La misura su cui si concentrano le attenzioni prevede una riduzione di due punti percentuali della seconda aliquota Irpef, che scenderebbe così dall’attuale 35% al 33%. Questo intervento andrebbe a beneficio dei redditi compresi in una forbice che va dai 28.000 ai 50.000 euro annui, sebbene – come ha precisato Leo – permanga il concreto auspicio di poter innalzare tale soglia fino a 60.000 euro, qualora le disponibilità di bilancio lo consentano.
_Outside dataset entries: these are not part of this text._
Lemma recon_without_smoothing_witness :
  ∃ P, iso_propagator examples.round (examples.toy_unsmoothed true) examples.toy_params [1; 2] false
       = Ok P ∧
       iso_propagator examples.round (examples.toy_unsmoothed false) examples.toy_params [1; 2] false
       = Ok P.
Proof.
  assert (∃ P, iso_propagator examples.round (examples.toy_unsmoothed true) examples.toy_params
                 [1; 2] false = Ok P) as [P HP] by (eexists; reflexivity).
  exists P. split; [exact HP|].
  exact (recon_without_smoothing examples.round (examples.toy_unsmoothed true)
           (examples.toy_unsmoothed false) examples.toy_params [1; 2] P
           eq_refl eq_refl eq_refl eq_refl eq_refl eq_refl eq_refl eq_refl
           (λ om, eq_refl) HP).
Defined.

Module wiggle_more.
Import bcast_facts precompute_more.
Local Open Scope R_scope.

(** A single row against a 2-D array: the row is stretched over every
    row of the array. *)
Lemma zip_bcast_single {A B C} (F : A → B → result C) (x : A) (b : list B) :
  zip_bcast F [x] b = forM (F x) b.
Proof.
  unfold zip_bcast. destruct (decide (length [x] = length b)) as [Hl|Hl]; [|done].
  destruct b as [|y [|y' b]]; try done.
Qed.

Lemma bcast_row_mat (f : R → R → R) (g : nat → R) r c h :
  bcast_rows f [g <$> seq 0 c] (mat r c h)
  = Ok (mat r c (λ i j, f (g j) (h i j))).
Proof.
  unfold bcast_rows. rewrite zip_bcast_single. unfold mat.
  rewrite forM_fmap. rewrite (forM_ok _ (λ i : nat, (λ j, f (g j) (h i j)) <$> seq 0 c)).
  - done.
  - intros i _. apply zip_bcast_pure_seq.
Qed.

Lemma binop_row_mat (f : R → R → R) (g : nat → R) r c h :
  binop f (Arr1 (g <$> seq 0 c)) (Arr2 (mat r c h))
  = Ok (Arr2 (mat r c (λ i j, f (g j) (h i j)))).
Proof. cbn [binop]. by rewrite bcast_row_mat. Qed.

Section Shape.
Variable round : R → nat → R.
Variable self : PowerSpectrumFit.
Lemma addChild_unlink st current character :
  addChild (unlink st) current character
  = (fst (addChild st current character),
     unlink (snd (addChild st current character))).
Proof.
  unfold addChild. rewrite child_with_unlink.
  destruct (child_with st current character) as [child|]; [done|].
  cbn [fst snd]. rewrite unlink_store.
  assert (length (trieNodes (unlink st)) = length (trieNodes st)) as ->
      by (unfold unlink; simpl; by rewrite length_map).
  assert (mkTrie (trieNodes (unlink st)
                  ++ [Node.mk (-1) (Node.depth (node (unlink st) current) + 1)
                              character current root root []])
                 (keywords (unlink st))
          = unlink (mkTrie
                      (trieNodes st
                       ++ [Node.mk (-1) (Node.depth (node st current) + 1)
                                   character current root root []])
                      (keywords st))) as ->.
  { unfold unlink. cbn [trieNodes keywords]. rewrite map_app.
    change (node (mkTrie (map unlink_node (trieNodes st)) (keywords st)))
      with (node (unlink st)).
    by rewrite node_unlink. }
  by rewrite node_unlink.
Qed.

Lemma addPath_from_unlink cs key : ∀ st cur,
  fold_left (λ '(current, s) character,
               addChild s current (fold_case cs character))
            key (cur, unlink st)
  = (fst (fold_left (λ '(current, s) character,
                       addChild s current (fold_case cs character))
                    key (cur, st)),
     unlink (snd (fold_left (λ '(current, s) character,
                               addChild s current (fold_case cs character))
                            key (cur, st)))).
Proof.
  induction key as [|ch key IH]; intros st cur; simpl; [done|].
  rewrite addChild_unlink.
  destruct (addChild st cur (fold_case cs ch)) as [x st1]. apply IH.
Qed.

Lemma record_keyword_unlink st1 current key :
  record_keyword (unlink st1) current key
  = unlink (record_keyword st1 current key).
Proof.
  unfold record_keyword.
  assert (keywords (unlink st1) = keywords st1) as -> by done.
  rewrite node_unlink.
  unfold unlink, store. cbn [keywords trieNodes]. f_equal.
  by rewrite list_fmap_insert.
Qed.

Lemma relinkFailure_unlink st temp : unlink (relinkFailure st temp) = unlink st.
Proof.
  unfold relinkFailure. destruct (_ <? _)%Z; [|done].
  generalize (Node.children
                (node st (Node.failure (node st (Node.parent (node st temp)))))).
  intros l. revert st. induction l as [|x l IH]; intros st; simpl; [done|].
  rewrite IH. destruct (Ascii.eqb _ _); [|done].
  by apply unlink_store_links.
Qed.

Lemma relink_unlink st temp st' :
  relink st temp = Some st' → unlink st' = unlink st.
Proof.
  unfold relink. destruct (outputWalk _ _ _) as [out|]; [|done].
  intros [= <-]. rewrite unlink_store_links by done.
  apply relinkFailure_unlink.
Qed.

Lemma addFailureLinks_loop_unlink : ∀ fuel q st,
  unlink (snd (addFailureLinks_loop fuel q st)) = unlink st.
Proof.
  induction fuel as [|fuel IH]; intros [|temp rest] st; simpl; try done.
  destruct (relink st temp) as [st'|] eqn:E; [|done].
  rewrite IH. by eapply relink_unlink.
Qed.

Lemma addFailureLinks_unlink st :
  unlink (snd (addFailureLinks st)) = unlink st.
Proof. apply addFailureLinks_loop_unlink. Qed.

Lemma addFailureLinks_loop_no_throw e : ∀ fuel q st,
  fst (addFailureLinks_loop fuel q st) ≠ Throws e.
Proof.
  induction fuel as [|fuel IH]; intros [|temp rest] st; simpl; try done.
  destruct (relink st temp) as [st'|]; [apply IH | done].
Qed.

Lemma addFailureLinks_no_throw st e : fst (addFailureLinks st) ≠ Throws e.
Proof. apply addFailureLinks_loop_no_throw. Qed.

(** The nodes and keywords that [addString] leaves do not depend on the
    links of the trie, nor on the flag. *)
Lemma addString_unlink cs key flag st :
  unlink (snd (addString cs key flag st))
  = snd (addString cs key false (unlink st)).
Proof.
  destruct (decide (key = EmptyString)) as [->|Hkey]; [done|].
  rewrite !addString_nonempty by done. unfold addPath.
  rewrite addPath_from_unlink.
  destruct (fold_left _ _ _) as [current st1]. cbn [fst snd].
  rewrite node_unlink. cbn [unlink_node Node.id].
  destruct (negb _); [done|]. rewrite record_keyword_unlink.
  destruct flag; [|done]. apply addFailureLinks_unlink.
Qed.

Lemma addString_outcome_unlink cs key flag st :
  Inv cs st →
  fst (addString cs key flag st) = fst (addString cs key false (unlink st)).
Proof.
  intros HI. destruct (decide (key = EmptyString)) as [->|Hkey]; [done|].
  destruct (addString_spec cs key flag st HI) as (o & st' & E & _ & _ & Hres).
  rewrite E. cbn [fst]. rewrite addString_nonempty in E by done.
  rewrite addString_nonempty by done. unfold addPath in *.
  rewrite addPath_from_unlink.
  destruct (fold_left _ _ _) as [current st1]. cbn [fst snd].
  rewrite node_unlink. cbn [unlink_node Node.id].
  destruct (negb _); [by injection E as <- _|]. cbn [fst].
  destruct flag; [|by injection E as <- _].
  pose proof (addFailureLinks_no_throw (record_keyword st1 current key)) as H.
  rewrite E in H. cbn [fst] in H.
  destruct Hres; [done | by destruct (H duplicate_keyword) | done].
Qed.

Lemma batch_as_each cs keyList : ∀ a b,
  Inv cs a → Inv cs b → unlink a = unlink b →
  fst (addStrings_loop cs keyList a) = fst (addString_each cs keyList b) ∧
  unlink (snd (addStrings_loop cs keyList a))
  = unlink (snd (addString_each cs keyList b)).
Proof.
  induction keyList as [|key rest IH]; intros a b Ha Hb Hab; simpl; [done|].
  pose proof (addString_unlink cs key false a) as Ua.
  pose proof (addString_unlink cs key true b) as Ub.
  pose proof (addString_outcome_unlink cs key false a Ha) as Oa.
  pose proof (addString_outcome_unlink cs key true b Hb) as Ob.
  rewrite Hab in Ua, Oa. rewrite <- Ub in Ua. rewrite <- Ob in Oa.
  destruct (addString_spec cs key false a Ha) as (oa & a' & Ea & Ha' & _).
  destruct (addString_spec cs key true b Hb) as (ob & b' & Eb & Hb' & _).
  rewrite Ea, Eb in *. cbn [fst snd] in *. subst ob.
  destruct oa; [by apply IH | done..].
Qed.

(** X16: a batch from a vector and the insertion of the same keys one
    call at a time, each with its own link construction, have the same
    outcome and leave the same nodes, identifiers and keywords; the two
    tries can differ in failure and output links only. *)
Theorem X16_batch_as_one_by_one cs st keyList :
  reachable cs st →
  fst (addString_vector cs keyList st) = fst (addString_each cs keyList st) ∧
  unlink (snd (addString_vector cs keyList st))
  = unlink (snd (addString_each cs keyList st)).
Proof.
  intros Hr. pose proof (reachable_Inv cs st Hr) as HI.
  destruct (batch_as_each cs keyList st st HI HI eq_refl) as [Ho Hu].
  unfold addString_vector.
  destruct (addStrings_loop_spec cs keyList st HI) as (o & st1 & E & HI1 & _).
  rewrite E in *. cbn [fst snd] in *.
  destruct o as [[]|e|]; [|done..].
  destruct (addFailureLinks_Inv cs st1 HI1) as (st2 & E2 & _).
  pose proof (addFailureLinks_unlink st1) as Hu2.
  rewrite E2 in *. cbn [fst snd] in *. split; [done | congruence].
Qed.

Lemma X16_witness :
  fst (addString_vector true ushers_keys empty_trie)
  = fst (addString_each true ushers_keys empty_trie) ∧
  unlink (snd (addString_vector true ushers_keys empty_trie))
  = unlink (snd (addString_each true ushers_keys empty_trie)).
Proof. apply (X16_batch_as_one_by_one true empty_trie), rtc_refl. Defined.

(** ** Completeness of the scan when the failure links are exact *)

Lemma suffix_shorter {A} (v w t : list A) :
  v `suffix_of` t → w `suffix_of` t → length v ≤ length w → v `suffix_of` w.
Proof.
  intros Hv Hw Hlen.
  destruct (suffix_weak_total v w t Hv Hw) as [?|Hwv]; [done|].
  by rewrite (suffix_length_eq w v Hwv Hlen).
Qed.

Lemma nearest_chain st a out j :
  nearest_keyword st a out → fail_chain st a j →
  j ≠ root → Node.id (node st j) ≠ (-1)%Z → fail_chain st out j.
Proof.
  intros Hnear. induction Hnear as [|a Ha Hid|a out Ha Hid Hnear IH];
    intros Hchain Hj Hidj; [done..|].
  inversion Hchain; subst; [done|]. by apply IH.
Qed.

Section Complete.
Variables (cs : bool) (st : trie).
Hypothesis HI : Inv cs st.
Hypothesis Hkeywords : (Z.of_nat (length (keywords st)) ≤ int_max)%Z.
Hypothesis Hexact : links_exact st.
Hypothesis Hout : outputs_exact st.

Lemma exact_word n w :
  walk st w = Some n → n ≠ root →
  ∃ w', walk st w' = Some (Node.failure (node st n)) ∧
        w' `suffix_of` w ∧ length w' < length w ∧
        ∀ v j, walk st v = Some j → v `suffix_of` w → length v < length w →
               length v ≤ length w'.
Proof using HI Hexact.
  intros Hw Hn. destruct (Hexact n w Hw Hn) as (w0 & w' & Hw0 & H).
  assert (w0 = w) as -> by (eapply walk_inj; [apply HI | done..]).
  by exists w'.
Qed.
(** ** The storage probe *)

(** X6.  On an accessible storage the probe answers [true] and leaves
    every item in place except the one under [__test__], which is gone
    afterwards, whether or not the page had stored one. *)
Theorem probeStorage_effect (st : Storage) :
  accessible st = true ->
  fst (probeStorage st) = true /\
  accessible (snd (probeStorage st)) = true /\
  dictGet (items (snd (probeStorage st))) testKey = None /\
  (forall k, k <> testKey ->
     dictGet (items (snd (probeStorage st))) k = dictGet (items st) k).
Proof.
  intros Ha. unfold probeStorage, localStorage_setItem, localStorage_removeItem.
  rewrite Ha. cbn [accessible items fst snd]. repeat split.
  - rewrite dictGet_filter. now rewrite String.eqb_refl.
  - intros k Hk. rewrite dictGet_filter, dictGet_dictSet.
    destruct (String.eqb_spec testKey k); [congruence | reflexivity].
Qed.

Lemma probeStorage_effect_witness :
  accessible (mkStorage true [("__test__", "mine"); ("lang", "fr")]) = true /\
  dictGet
    (items (snd (probeStorage
                   (mkStorage true [("__test__", "mine"); ("lang", "fr")]))))
    testKey = None /\
  dictGet
    (items (snd (probeStorage
                   (mkStorage true [("__test__", "mine"); ("lang", "fr")]))))
    "lang" = Some "fr".
Proof.
  destruct (probeStorage_effect
              (mkStorage true [("__test__", "mine"); ("lang", "fr")]) eq_refl)
    as (_ & _ & Ht & Hk).
  split; [reflexivity|]. split; [exact Ht|].
  apply (Hk "lang"). discriminate.
Defined.

(** ** Loading the script *)

Lemma orString_nonempty (a : JsValue) (d : string) :
  d <> "" -> orString a d <> "".
Proof.
  intros Hd. destruct a as [s|]; cbn [orString]; [|exact Hd].
  destruct s; cbn [isEmpty]; [exact Hd | discriminate].
Qed.

Lemma spec_firstNonEmpty_nonempty (cs : list JsValue) (d : string) :
  d <> "" -> spec_firstNonEmpty cs d <> "".
Proof.
  intros Hd. induction cs as [|c cs IH]; cbn [spec_firstNonEmpty]; [exact Hd|].
  destruct (truthy c); [now apply orString_nonempty | exact IH].
Qed.

Lemma getBrowserLang_bounds (nav : Navigator) :
  1 <= String.length (getBrowserLang nav) <= 2.
Proof.
  unfold getBrowserLang.
  assert (H : orString (jsOr (language nav) (userLanguage nav)) DEFAULT_LANG <> "")
    by (apply orString_nonempty; discriminate).
  destruct (orString _ _) as [|a [|b s]]; [congruence | |]; cbn; lia.
Qed.

(** X7.  Loading the script never throws: it leaves the world as the probe
    left it, sets [isStorageEnabled] to whether the storage is accessible,
    starts with an empty index, and the initial language is never the
    empty string.  The language taken from the browser has one or two
    characters. *)
Theorem loadModule_total (w : World) :
  (exists lang,
     loadModule w
     = (withStorage w (snd (probeStorage (storage w))),
        Normal (mkModule (accessible (storage w)) lang [])) /\
     lang <> "") /\
  1 <= String.length (getBrowserLang (navigator w)) <= 2.
Proof.
  split; [|apply getBrowserLang_bounds].
  unfold loadModule.
  destruct (probeStorage_spec (storage w)) as (Hf & Ha & _ & _).
  destruct (probeStorage (storage w)) as [enabled st]. cbn [fst snd] in *.
  rewrite resolveInitial_value by (cbn [withStorage storage]; congruence).
  subst enabled. eexists. split; [reflexivity|].
  apply spec_firstNonEmpty_nonempty. discriminate.
Qed.

(** ** What [applyLang] leaves alone, whatever the selector engine *)

Lemma map_replaceAt {A B : Type} (f : A -> B) (i : nat) (x el : A) (l : list A) :
  nth_error l i = Some el -> f x = f el -> map f (replaceAt i x l) = map f l.
Proof.
  revert i; induction l as [|y l IH]; intros [|i]; cbn; try discriminate.
  - intros [= ->] ->. reflexivity.
  - intros H Hf. now rewrite (IH i H Hf).
Qed.

Lemma setDisplay_autolang (v : string) (w : World) (i : nat) :
  map autolang (elements (setDisplay v w i)) = map autolang (elements w).
Proof.
  unfold setDisplay; cbn [elements].
  destruct (nth_error (elements w) i) as [el|] eqn:E; [|reflexivity].
  now apply (map_replaceAt autolang i _ el).
Qed.

Lemma displayPass_autolang (v : string) (idxs : list nat) (w : World) :
  map autolang (elements (fold_left (setDisplay v) idxs w))
  = map autolang (elements w).
Proof.
  revert w; induction idxs as [|i idxs IH]; intros w; [reflexivity|].
  cbn [fold_left]. now rewrite IH, setDisplay_autolang.
Qed.

Lemma applyLang_outside (qsa : string -> list Element -> option (list nat))
    (m : Module) (w : World) :
  search (fst (applyLang qsa m w)) = search w /\
  navigator (fst (applyLang qsa m w)) = navigator w /\
  map autolang (elements (fst (applyLang qsa m w))) = map autolang (elements w).
Proof.
  unfold applyLang.
  destruct (textPass_frame (currentLang m) (globalDict m) w)
    as (Hs & Hn & _ & He).
  set (w1 := fold_left (updateItem (currentLang m)) (globalDict m) w) in *.
  destruct (qsa "*[autolang]" (elements w1)) as [marked|]; cbn [fst];
    [|now rewrite Hs, Hn, He].
  destruct (displayPass_frame "none" marked w1) as (Hs2 & Hn2 & _).
  pose proof (displayPass_autolang "none" marked w1) as He2.
  set (w2 := fold_left (setDisplay "none") marked w1) in *.
  destruct (qsa (autolangSelector (currentLang m)) (elements w2)) as [shown|];
    cbn [fst].
  - destruct (displayPass_frame "" shown w2) as (Hs3 & Hn3 & _).
    rewrite Hs3, Hn3, displayPass_autolang, Hs2, Hn2, He2, Hs, Hn, He. auto.
  - now rewrite Hs2, Hn2, He2, Hs, Hn, He.
Qed.

Lemma applyLang_untouched (qsa : string -> list Element -> option (list nat))
    (m : Module) (w : World) :
  List.length (textNodes (fst (applyLang qsa m w))) = List.length (textNodes w) /\
  (forall n, ~ In n (map node (globalDict m)) ->
     nth_error (textNodes (fst (applyLang qsa m w))) n
     = nth_error (textNodes w) n).
Proof.
  rewrite applyLang_textNodes. split; [apply length_textsAfter|].
  intros n Hn. now rewrite nth_error_textsAfter, (lastDict_None _ _ Hn).
Qed.

(** ** [setLang] with an accepted argument *)

Lemma guard_accepts (s : string) :
  String.length s = 2 -> isEmpty s || negb (String.length s =? 2)%nat = false.
Proof. intros H. rewrite H. now destruct s. Qed.

Lemma dictSet_dictSet (d : Dict) (k v v' : string) :
  dictSet (dictSet d k v) k v' = dictSet d k v'.
Proof.
  induction d as [|[k0 v0] d IH]; cbn [dictSet].
  - now rewrite String.eqb_refl.
  - destruct (String.eqb k0 k) eqn:E; cbn [dictSet]; rewrite E;
      [reflexivity | now rewrite IH].
Qed.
L’asticella della sicurezza, dunque, è fissata per ora a 50.000 euro, mentre quella dell’eventualità, più ambiziosa, arriva a 60.000.

Parallelamente, il ministro dell’Economia Giancarlo Giorgetti ha categoricamente escluso, senza lasciare adito a fraintendimenti, un altro ipotesi che aveva circolato nelle scorse settimane: quella di concedere all’Agenzia delle Entrate l’accesso diretto ai conti correnti dei contribuenti morosi. Una proposta, questa, che non troverà spazio nella manovra e che viene archiviata in modo netto, nonostante l’entità del cosiddetto “magazzino fiscale”, ovvero il volume di crediti non riscossi, si aggiri intorno ai 1.300 miliardi di euro.